● **TASK TO COMPLETE**
Somewhere below, one line contains "match cli_overrides_ !! key with" and a later line contains "match find_sub (lit". Output those two lines and everything between them exactly, and nothing else.

● **RECORD EXTRACTS**
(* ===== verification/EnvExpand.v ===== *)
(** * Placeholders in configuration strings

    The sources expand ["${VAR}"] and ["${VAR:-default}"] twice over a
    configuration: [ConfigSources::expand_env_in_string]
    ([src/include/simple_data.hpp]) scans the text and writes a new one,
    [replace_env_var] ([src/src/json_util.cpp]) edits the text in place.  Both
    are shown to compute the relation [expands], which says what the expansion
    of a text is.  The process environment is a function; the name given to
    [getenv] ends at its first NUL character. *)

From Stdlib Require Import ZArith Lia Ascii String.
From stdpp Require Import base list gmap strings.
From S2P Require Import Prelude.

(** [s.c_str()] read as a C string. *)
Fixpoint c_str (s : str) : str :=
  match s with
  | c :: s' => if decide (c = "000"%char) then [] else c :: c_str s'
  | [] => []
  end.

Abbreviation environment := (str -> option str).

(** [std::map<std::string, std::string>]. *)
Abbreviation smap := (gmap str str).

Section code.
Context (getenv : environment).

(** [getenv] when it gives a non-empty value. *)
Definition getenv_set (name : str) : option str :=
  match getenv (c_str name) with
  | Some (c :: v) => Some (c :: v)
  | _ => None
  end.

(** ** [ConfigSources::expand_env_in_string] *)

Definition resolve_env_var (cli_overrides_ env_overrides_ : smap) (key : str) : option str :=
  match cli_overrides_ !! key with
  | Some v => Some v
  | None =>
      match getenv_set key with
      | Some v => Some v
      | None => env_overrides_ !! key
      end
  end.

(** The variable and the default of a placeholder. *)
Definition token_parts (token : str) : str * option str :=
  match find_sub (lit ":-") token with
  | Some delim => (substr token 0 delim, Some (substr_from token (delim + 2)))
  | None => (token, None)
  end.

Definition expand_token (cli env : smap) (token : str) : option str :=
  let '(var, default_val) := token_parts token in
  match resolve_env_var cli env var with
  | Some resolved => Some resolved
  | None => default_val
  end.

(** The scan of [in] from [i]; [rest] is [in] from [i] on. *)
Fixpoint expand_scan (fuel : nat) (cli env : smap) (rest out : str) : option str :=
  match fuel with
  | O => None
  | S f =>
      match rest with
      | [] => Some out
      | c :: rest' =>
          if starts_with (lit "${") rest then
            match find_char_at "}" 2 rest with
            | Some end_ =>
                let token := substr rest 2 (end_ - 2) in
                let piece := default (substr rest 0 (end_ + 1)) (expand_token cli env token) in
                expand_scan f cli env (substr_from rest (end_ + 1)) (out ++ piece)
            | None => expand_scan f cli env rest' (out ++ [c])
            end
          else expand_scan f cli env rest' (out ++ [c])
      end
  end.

==

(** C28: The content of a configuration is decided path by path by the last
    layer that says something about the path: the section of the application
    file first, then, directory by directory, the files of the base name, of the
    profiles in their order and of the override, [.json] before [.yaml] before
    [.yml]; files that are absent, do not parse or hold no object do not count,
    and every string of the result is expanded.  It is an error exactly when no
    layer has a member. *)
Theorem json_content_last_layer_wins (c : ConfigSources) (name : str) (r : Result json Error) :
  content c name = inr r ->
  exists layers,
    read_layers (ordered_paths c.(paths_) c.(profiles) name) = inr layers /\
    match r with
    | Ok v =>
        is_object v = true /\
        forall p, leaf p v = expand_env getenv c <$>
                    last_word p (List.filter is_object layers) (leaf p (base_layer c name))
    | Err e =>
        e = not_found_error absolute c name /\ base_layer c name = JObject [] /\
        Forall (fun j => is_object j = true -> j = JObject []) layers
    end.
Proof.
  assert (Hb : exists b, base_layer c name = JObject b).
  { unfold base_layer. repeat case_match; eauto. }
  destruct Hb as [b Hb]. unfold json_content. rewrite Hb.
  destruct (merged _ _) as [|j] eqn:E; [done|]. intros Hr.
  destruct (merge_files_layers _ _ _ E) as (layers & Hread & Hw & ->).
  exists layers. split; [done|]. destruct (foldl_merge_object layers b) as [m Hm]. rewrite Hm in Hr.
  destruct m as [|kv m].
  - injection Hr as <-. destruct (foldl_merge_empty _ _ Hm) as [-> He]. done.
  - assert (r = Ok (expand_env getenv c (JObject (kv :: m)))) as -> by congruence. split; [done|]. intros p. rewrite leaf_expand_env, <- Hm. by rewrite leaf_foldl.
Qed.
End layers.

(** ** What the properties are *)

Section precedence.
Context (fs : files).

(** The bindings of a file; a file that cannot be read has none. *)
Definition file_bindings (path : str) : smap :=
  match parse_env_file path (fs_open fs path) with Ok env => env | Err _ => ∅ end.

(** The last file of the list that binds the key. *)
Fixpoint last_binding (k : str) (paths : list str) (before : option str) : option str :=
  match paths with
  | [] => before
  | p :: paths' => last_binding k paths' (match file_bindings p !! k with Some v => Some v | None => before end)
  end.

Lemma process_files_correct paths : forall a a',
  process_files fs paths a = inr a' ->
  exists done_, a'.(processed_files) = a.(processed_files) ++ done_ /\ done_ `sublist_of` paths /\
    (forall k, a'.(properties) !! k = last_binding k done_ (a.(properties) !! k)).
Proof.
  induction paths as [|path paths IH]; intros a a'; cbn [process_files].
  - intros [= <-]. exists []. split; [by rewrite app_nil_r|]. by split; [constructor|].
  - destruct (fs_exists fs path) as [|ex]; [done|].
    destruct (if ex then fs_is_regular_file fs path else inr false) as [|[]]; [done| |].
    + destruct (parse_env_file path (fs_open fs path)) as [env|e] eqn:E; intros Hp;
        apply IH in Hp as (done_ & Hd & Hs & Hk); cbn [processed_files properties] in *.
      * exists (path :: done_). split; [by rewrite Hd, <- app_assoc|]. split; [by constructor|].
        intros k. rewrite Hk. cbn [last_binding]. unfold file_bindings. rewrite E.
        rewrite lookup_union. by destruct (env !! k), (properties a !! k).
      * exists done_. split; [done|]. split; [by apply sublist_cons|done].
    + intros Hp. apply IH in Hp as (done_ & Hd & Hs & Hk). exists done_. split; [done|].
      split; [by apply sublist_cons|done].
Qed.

* * *

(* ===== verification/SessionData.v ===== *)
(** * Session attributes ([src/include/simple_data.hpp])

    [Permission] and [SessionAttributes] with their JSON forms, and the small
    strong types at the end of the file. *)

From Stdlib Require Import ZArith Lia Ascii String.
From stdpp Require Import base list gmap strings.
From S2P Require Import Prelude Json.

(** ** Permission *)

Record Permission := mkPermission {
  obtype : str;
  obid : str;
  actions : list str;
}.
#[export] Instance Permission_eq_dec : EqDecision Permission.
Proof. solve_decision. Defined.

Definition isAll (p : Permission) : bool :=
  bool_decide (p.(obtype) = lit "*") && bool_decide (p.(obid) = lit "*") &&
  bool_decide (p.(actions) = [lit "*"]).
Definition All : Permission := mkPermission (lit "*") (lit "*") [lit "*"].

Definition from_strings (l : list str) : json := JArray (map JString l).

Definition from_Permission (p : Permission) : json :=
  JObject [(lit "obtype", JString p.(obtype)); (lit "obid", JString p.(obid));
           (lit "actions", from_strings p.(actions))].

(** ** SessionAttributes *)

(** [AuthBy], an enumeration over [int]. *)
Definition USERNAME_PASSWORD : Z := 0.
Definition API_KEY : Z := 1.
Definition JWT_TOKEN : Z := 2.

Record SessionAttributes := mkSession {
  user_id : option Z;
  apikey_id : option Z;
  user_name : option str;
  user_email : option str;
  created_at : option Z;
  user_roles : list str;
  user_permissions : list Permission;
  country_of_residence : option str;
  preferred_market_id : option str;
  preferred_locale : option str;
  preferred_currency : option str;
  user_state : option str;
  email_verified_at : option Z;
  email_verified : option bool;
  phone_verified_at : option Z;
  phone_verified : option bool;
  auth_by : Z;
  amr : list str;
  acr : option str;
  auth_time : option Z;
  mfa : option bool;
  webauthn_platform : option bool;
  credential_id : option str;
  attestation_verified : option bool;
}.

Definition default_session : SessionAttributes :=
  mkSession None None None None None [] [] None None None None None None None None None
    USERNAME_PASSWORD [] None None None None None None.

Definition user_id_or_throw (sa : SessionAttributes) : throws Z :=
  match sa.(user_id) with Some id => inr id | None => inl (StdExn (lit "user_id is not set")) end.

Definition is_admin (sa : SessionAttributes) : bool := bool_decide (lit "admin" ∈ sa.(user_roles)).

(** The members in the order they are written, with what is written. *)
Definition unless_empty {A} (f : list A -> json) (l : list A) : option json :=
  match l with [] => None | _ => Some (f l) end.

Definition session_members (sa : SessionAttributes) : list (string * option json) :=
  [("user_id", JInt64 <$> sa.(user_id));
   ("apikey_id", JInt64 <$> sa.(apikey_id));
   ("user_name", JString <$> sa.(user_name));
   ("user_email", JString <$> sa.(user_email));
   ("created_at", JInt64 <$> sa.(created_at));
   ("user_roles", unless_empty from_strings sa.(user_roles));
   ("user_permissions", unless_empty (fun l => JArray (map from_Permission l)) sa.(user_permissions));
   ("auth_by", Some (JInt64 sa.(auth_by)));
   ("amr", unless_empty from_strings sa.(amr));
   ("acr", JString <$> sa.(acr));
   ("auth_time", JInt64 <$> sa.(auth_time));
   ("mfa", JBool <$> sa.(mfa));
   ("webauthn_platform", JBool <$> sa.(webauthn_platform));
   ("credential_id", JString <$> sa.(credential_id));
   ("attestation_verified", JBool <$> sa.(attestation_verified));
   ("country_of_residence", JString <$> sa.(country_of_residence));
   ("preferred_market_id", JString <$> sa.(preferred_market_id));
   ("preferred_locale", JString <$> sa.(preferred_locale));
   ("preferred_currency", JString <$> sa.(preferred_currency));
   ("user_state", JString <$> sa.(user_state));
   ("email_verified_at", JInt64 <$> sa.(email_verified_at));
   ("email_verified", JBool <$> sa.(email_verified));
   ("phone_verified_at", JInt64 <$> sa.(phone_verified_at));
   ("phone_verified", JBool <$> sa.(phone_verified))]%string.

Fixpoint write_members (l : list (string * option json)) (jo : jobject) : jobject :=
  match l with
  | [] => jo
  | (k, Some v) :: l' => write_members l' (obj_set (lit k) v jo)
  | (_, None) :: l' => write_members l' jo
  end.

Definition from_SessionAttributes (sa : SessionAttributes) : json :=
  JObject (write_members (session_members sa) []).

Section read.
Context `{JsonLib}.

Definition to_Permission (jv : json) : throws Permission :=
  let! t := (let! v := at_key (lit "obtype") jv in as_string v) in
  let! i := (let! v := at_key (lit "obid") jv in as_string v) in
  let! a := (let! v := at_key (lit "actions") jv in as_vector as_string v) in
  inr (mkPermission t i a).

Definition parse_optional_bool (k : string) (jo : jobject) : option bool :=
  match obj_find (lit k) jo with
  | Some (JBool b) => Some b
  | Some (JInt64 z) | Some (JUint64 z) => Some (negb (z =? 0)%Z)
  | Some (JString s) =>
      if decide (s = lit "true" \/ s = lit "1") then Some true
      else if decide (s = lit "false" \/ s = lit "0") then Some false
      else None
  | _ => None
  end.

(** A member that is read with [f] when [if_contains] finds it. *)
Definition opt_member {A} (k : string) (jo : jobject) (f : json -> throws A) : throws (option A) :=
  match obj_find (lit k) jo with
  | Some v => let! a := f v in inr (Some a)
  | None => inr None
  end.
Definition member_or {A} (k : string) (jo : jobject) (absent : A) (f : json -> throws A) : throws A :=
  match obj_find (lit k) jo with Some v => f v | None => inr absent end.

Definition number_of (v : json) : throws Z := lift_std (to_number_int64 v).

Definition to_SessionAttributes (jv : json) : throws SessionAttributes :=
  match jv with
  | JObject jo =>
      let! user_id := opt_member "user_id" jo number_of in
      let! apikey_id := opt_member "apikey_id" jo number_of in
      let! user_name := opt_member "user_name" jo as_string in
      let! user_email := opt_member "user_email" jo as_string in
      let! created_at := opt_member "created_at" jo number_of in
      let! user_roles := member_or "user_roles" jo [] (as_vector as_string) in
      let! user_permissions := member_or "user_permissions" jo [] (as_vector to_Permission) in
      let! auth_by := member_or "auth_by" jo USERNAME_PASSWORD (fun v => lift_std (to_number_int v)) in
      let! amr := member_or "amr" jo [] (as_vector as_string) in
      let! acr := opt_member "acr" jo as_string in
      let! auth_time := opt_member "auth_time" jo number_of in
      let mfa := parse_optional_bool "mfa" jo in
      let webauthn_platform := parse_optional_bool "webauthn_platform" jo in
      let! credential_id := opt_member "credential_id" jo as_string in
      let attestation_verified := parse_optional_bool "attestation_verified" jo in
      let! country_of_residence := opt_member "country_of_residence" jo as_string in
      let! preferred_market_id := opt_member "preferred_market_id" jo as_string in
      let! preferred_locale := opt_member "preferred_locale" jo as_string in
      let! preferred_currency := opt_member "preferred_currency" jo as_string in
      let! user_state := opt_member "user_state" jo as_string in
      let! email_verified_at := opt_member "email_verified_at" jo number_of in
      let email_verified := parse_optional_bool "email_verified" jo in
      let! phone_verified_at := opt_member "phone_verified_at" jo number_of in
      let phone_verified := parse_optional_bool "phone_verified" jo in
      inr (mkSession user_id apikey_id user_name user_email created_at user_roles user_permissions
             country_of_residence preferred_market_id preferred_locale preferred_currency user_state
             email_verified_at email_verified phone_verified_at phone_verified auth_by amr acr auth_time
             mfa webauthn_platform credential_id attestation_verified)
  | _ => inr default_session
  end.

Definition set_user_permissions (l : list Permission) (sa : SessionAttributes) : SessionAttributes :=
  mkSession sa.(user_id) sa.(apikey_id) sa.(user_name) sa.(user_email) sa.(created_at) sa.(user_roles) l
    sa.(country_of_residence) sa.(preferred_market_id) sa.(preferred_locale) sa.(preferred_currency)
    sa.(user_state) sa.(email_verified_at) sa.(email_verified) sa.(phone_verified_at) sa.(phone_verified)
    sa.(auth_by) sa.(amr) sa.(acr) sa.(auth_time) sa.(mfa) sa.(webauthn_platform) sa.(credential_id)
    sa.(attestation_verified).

● **SOLUTION FOR THIS EXERCISE**
  match cli_overrides_ !! key with
  | Some v => Some v
  | None =>
      match getenv_set key with
      | Some v => Some v
      | None => env_overrides_ !! key
      end
  end.

(** The variable and the default of a placeholder. *)
Definition token_parts (token : str) : str * option str :=
  match find_sub (lit ":-") token with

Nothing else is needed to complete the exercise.